I Want A New Drug. A Vaccine Even. And A Functioning FDA, CDC, NIH, Etc…
from the one-that-won't-make-me-nervous-about-prematurely-dying dept
My cancer is back. This is disappointing but not unexpected; of the 2/3 of people who survive their first bout with ovarian cancer, 80% usually have it recur at some point. For me it was sooner than expected, and disheartening because, even if I beat it back this time, it will likely come back again and again at shorter and shorter intervals. On the other hand, it took long enough that I’m still considered “platinum sensitive” and eligible for treatment with platinum-based drugs, which are currently among the most effective for this cancer. Unfortunately, over time the cancer becomes resistant to it, which makes it very difficult to treat, let alone cure once and for all, and those treatments themselves are fairly caustic and difficult for the rest of the body to endure.
Fortunately there has been some exciting science happening, not just for my cancer but all cancers, to find treatments that, separately or in combination, are more effective, longer lasting, and less toxic in their side effects. For instance, some drugs are being developed that can look for certain characteristics of tumors and then deliver a chemo payload only to cells that have that characteristic, which is more likely to be just be the nefarious malignant ones, thus sparing as many of the rest of the body’s cells as possible the chemo toxicity. For ovarian cancer in particular, which is especially intractable, some drugs find ways to reset the platinum sensitivity so that standard treatments can work effectively again. Others try to defeat the mechanisms themselves that make the cancer so entrenched.
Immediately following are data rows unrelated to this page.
(** The body of the [for] loop, for a file whose image decodes to [img]. *)
Definition convertFile (cfg : Settings) (file : File) (img : Img) (cv : Canvas)
  : Processed :=
  if negb (startsWith "image/" (file_type file)) then
    {| pushed := None;
       messages := [SkippingNonImage (file_name file)];
       canvasAfter := cv |}
  else
    match resizeMode cfg with
    | dimensions =>
        let (newWidth, newHeight) :=
          Dimension.resizeDimensions (width img) (height img)
                                     (minSize cfg) (maxSize cfg) in
        let cv := setSize newWidth newHeight cv in
        let e := encodeOf "image/png" None cv in
        {| pushed := Some {| dataUrl := toDataURL e;
                             name := "resized_dim_" ++ file_name file |};
           messages := [];
           canvasAfter := logEncode e cv |}
    | fileSize =>
        let (s, msgs) :=
          FileSize.resizeToFileSize toDataURL atob
            (minFileSize cfg) (maxFileSize cfg) (file_name file) img cv in
        {| pushed := Some {| dataUrl := FileSize.resizedDataUrl s;
                             name := FileSize.outputFileName (file_name file) |};
           messages := msgs;
           canvasAfter := FileSize.canvas s |}
    end.

End PerFile.

End Convert.

(** ** A small codec for the examples

    Renders wider than [threshold] pixels decode to 3072 bytes (3 KB), all
    others to 512 bytes (0.5 KB). *)

Module Toy.

Import JS Browser.
Open Scope string_scope.

Definition payload (n : nat) : string :=
  string_of_list_ascii (List.repeat "x"%char n).

Definition toDataURL (threshold : Z) (e : Encode) : string :=
  "data:" ++ en_type e ++ ";base64,"
    ++ (if (en_width e <=? threshold)%Z then "S" else "L").

Definition atob (s : string) : string :=
  if String.eqb s "S" then payload 512 else payload 3072.

(** A wide banner, 60000 x 100 pixels. *)
Definition banner : Img := {| width := 60000; height := 100 |}.

Definition photo : File :=
  {| file_name := "photo.final.png"; file_type := "image/png" |}.

Definition scan : File := {| file_name := "scan"; file_type := "image/bmp" |}.

(** File-size mode with the envelope [1 KB, 4 KB]. *)
Definition bySize : Convert.Settings :=
  {| Convert.minSize := 100; Convert.maxSize := 800;
     Convert.minFileSize := 1; Convert.maxFileSize := 4;
     Convert.resizeMode := Convert.fileSize |}.

End Toy.

(** ** The same arithmetic on the machine's doubles

    The numbers of the two resizers as primitive floats, for pixel counts
    below 2^63.  [Math.round] is exact on the value of a double, so it is
    taken on that value. *)

Module Binary64.

(** An integer as a double, and the exact value of a finite double. *)
Definition ofZ (z : Z) : float := PrimFloat.of_uint63 (Uint63.of_Z z).

Definition valueOf (x : float) : Q :=
  match Prim2SF x with
  | S754_finite sign m e =>
      let magnitude :=
        if (0 <=? e)%Z then inject_Z (Zpos m * 2 ^ e)
        else Qmake (Zpos m) (Z.to_pos (2 ^ (- e))) in
      if sign then Qopp magnitude else magnitude
  | _ => 0%Q
  end.

Definition Math_round (x : float) : Z := JS.Math_round (valueOf x).

(** The dimension branch. *)
Definition resizeDimensions (imgWidth imgHeight : Z) (minSize maxSize : float)
  : Z * Z :=
  let newWidth := ofZ imgWidth in
  let newHeight := ofZ imgHeight in
  let '(newWidth, newHeight) :=
    if (maxSize <? newWidth)%float || (maxSize <? newHeight)%float then
      if (newHeight <? newWidth)%float
      then (maxSize, (newHeight / newWidth * maxSize)%float)
      else ((newWidth / newHeight * maxSize)%float, maxSize)
    else (newWidth, newHeight) in
  let '(newWidth, newHeight) :=
    if (newWidth <? minSize)%float || (newHeight <? minSize)%float then
      if (newWidth <? newHeight)%float
      then ((newWidth / newHeight * minSize)%float, minSize)
      else (minSize, (newHeight / newWidth * minSize)%float)
    else (newWidth, newHeight) in
  (Math_round newWidth, Math_round newHeight).

(** Whether [Dimension.resizeDimensions] gives the same size for every
    image with sides from [sides]. *)
Definition agreeOn (minSize maxSize : float) (sides : list Z) : bool :=
  forallb (fun imgWidth =>
    forallb (fun imgHeight =>
      let '(newWidth, newHeight) :=
        resizeDimensions imgWidth imgHeight minSize maxSize in
      let '(newWidth', newHeight') :=
        Dimension.resizeDimensions imgWidth imgHeight
          (valueOf minSize) (valueOf maxSize) in
      (newWidth =? newWidth')%Z && (newHeight =? newHeight')%Z) sides) sides.

(** The adjustment of the file-size loop on (quality, width, height). *)
Definition adjust (s : float * Z * Z) : float * Z * Z :=
  let '(currentQuality, currentWidth, currentHeight) := s in
  if (0.1 <? currentQuality)%float then
    (let lowered := (currentQuality - 0.05)%float in
     if (lowered <? 0.1)%float then 0.1%float else lowered,
     currentWidth, currentHeight)
  else
    let width := Math_round (ofZ currentWidth * 0.9)%float in
    let height := Math_round (ofZ currentHeight * 0.9)%float in
    (currentQuality,
     if (width <? 1)%Z then 1%Z else width,
     if (height <? 1)%Z then 1%Z else height).

(** The adjustment of the rational model on the same triple. *)
Definition adjustQ (s : Q * Z * Z) : Q * Z * Z :=
  let '(quality, width, height) := s in
  FileSize.adjust
    {| FileSize.currentQuality := quality;
       FileSize.currentWidth := width;
       FileSize.currentHeight := height;
       FileSize.currentFileSizeKB := 0;
       FileSize.iterations := 0;
       FileSize.resizedDataUrl := EmptyString;
       FileSize.lastValidDataUrl := EmptyString;
       FileSize.lastValidFileSizeKB := 0;
       FileSize.canvas := Browser.emptyCanvas |}.

(** Both adjustments side by side for [passes] passes: every pair of
    states has the same width and height, is in the same phase, and the
    two qualities differ by at most 10^-15. *)
Definition agree (s64 : float * Z * Z) (s : Q * Z * Z) : bool :=
  let '(quality64, width64, height64) := s64 in
  let '(quality, width, height) := s in
  (width64 =? width)%Z && (height64 =? height)%Z
  && Bool.eqb (0.1 <? quality64)%float (JS.gt quality 0.1)
  && Qle_bool (Qabs (valueOf quality64 - quality)) (1 # 1000000000000000).

Fixpoint agreeFor (passes : nat) (s64 : float * Z * Z) (s : Q * Z * Z) : bool :=
  agree s64 s &&
  match passes with
  | O => true
  | S passes' => agreeFor passes' (adjust s64) (adjustQ s)
  end.

End Binary64.

(** ** What the file-size search keeps true *)

Module SearchInvariants.

Import JS Browser FileSize.
Open Scope Q_scope.

Section Invariants.

Variable toDataURL : Encode -> string.
Variable atob : string -> string.
Variable maxFileSize : Q.

(** The render that the working variables of a state describe. *)
Definition specOf (s : SearchState) : Encode :=
  {| en_width := currentWidth s;
     en_height := currentHeight s;
     en_type := "image/jpeg";
     en_quality := Some (currentQuality s) |}.

(** The renders made so far: one per pass before the latest, each of them
    measured over the maximum, then the latest, which is the one the
    variables describe. *)
Definition history (cv : Canvas) (s : SearchState) : Prop :=
  exists encs,
    cv_encodes (canvas s) = (cv_encodes cv ++ encs ++ [specOf s])%list /\
    Forall (fun e => maxFileSize < sizeKB atob (toDataURL e)) encs /\
    Z.of_nat (List.length encs) = iterations s /\
    (iterations s <= maxIterations)%Z /\
    resizedDataUrl s = toDataURL (specOf s) /\
    currentFileSizeKB s = sizeKB atob (toDataURL (specOf s)).

End Invariants.

(** The quality after a number of passes, and the dimensions while the
    quality is still being lowered. *)
Definition scheduled (img : Img) (s : SearchState) : Prop :=
  (0 <= iterations s)%Z /\
  currentQuality s == Qmax 0.1 (0.9 - 0.05 * inject_Z (iterations s)) /\
  ((iterations s <= 16)%Z ->
   currentWidth s = width img /\ currentHeight s = height img).

(** A side never leaves the range between 5 pixels (or its own size, if
    smaller) and its own size. *)
Definition sideKept (original current : Z) : Prop :=
  (Z.min original 5 <= current <= original)%Z.

End SearchInvariants.

(** ** [dataURLtoBlob] in full

    Strings are sequences of 8-bit code units here (data URLs are ASCII
    and [atob] returns a binary string), so of the line terminators that
    [.] refuses only line feed and carriage return can occur. *)

Module DataUrl.

Import JS.
Open Scope string_scope.

Definition isLineTerminator (c : ascii) : bool :=
  Ascii.eqb c "010" || Ascii.eqb c "013".

(** [(.*?);] at the start of [s]: the text before the first [;], when no
    line terminator comes before it. *)
Fixpoint lazyUntilSemicolon (s : string) : option string :=
  match s with
  | EmptyString => None
  | String c rest =>
      if Ascii.eqb c ";" then Some EmptyString
      else if isLineTerminator c then None
      else option_map (String c) (lazyUntilSemicolon rest)
  end.

(** [s.match(/:(.*?);/)]: the first group of the leftmost match. *)
Fixpoint matchMime (s : string) : option string :=
  match s with
  | EmptyString => None
  | String c rest =>
      if Ascii.eqb c ":" then
        match lazyUntilSemicolon rest with
        | Some group => Some group
        | None => matchMime rest
        end
      else matchMime rest
  end.

(** [bstr.charCodeAt(i)]; none stands for NaN. *)
Definition charCodeAt (bstr : string) (i : nat) : option N :=
  option_map N_of_ascii (String.get i bstr).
And then there are therapies aimed at getting the immune system on board to help the body rid itself of these nefarious cells. Immune systems spend their days attacking things that don’t belong in healthy bodies, and yet cancers happen because for some reason they can’t manage to recognize or deal with certain cells, which then run amok. So there are a variety of modalities being looked at to help bodies do a better job of hunting these cells down and destroying them before they can get entrenched. Sometimes these therapies involve drugs with direct effects on tumor cells or the tumor cell environment in a way that will deter their proliferation. Other times it’s a therapy designed to reprogram the body’s own immune system to recognize and destroy the bad cells, like through T-cell therapy, or, by working with the body’s own “natural killer” cells, which tend to do a better job of remembering the threat and staying on guard against it. And then there are a variety of vaccine possibilities, including some using mRNA technology, all of which are designed to do for an immune system what a vaccine is always designed to do: teach it what a danger looks like and give it what it needs to fight it, ideally without all this extra poison, and hopefully once and for all.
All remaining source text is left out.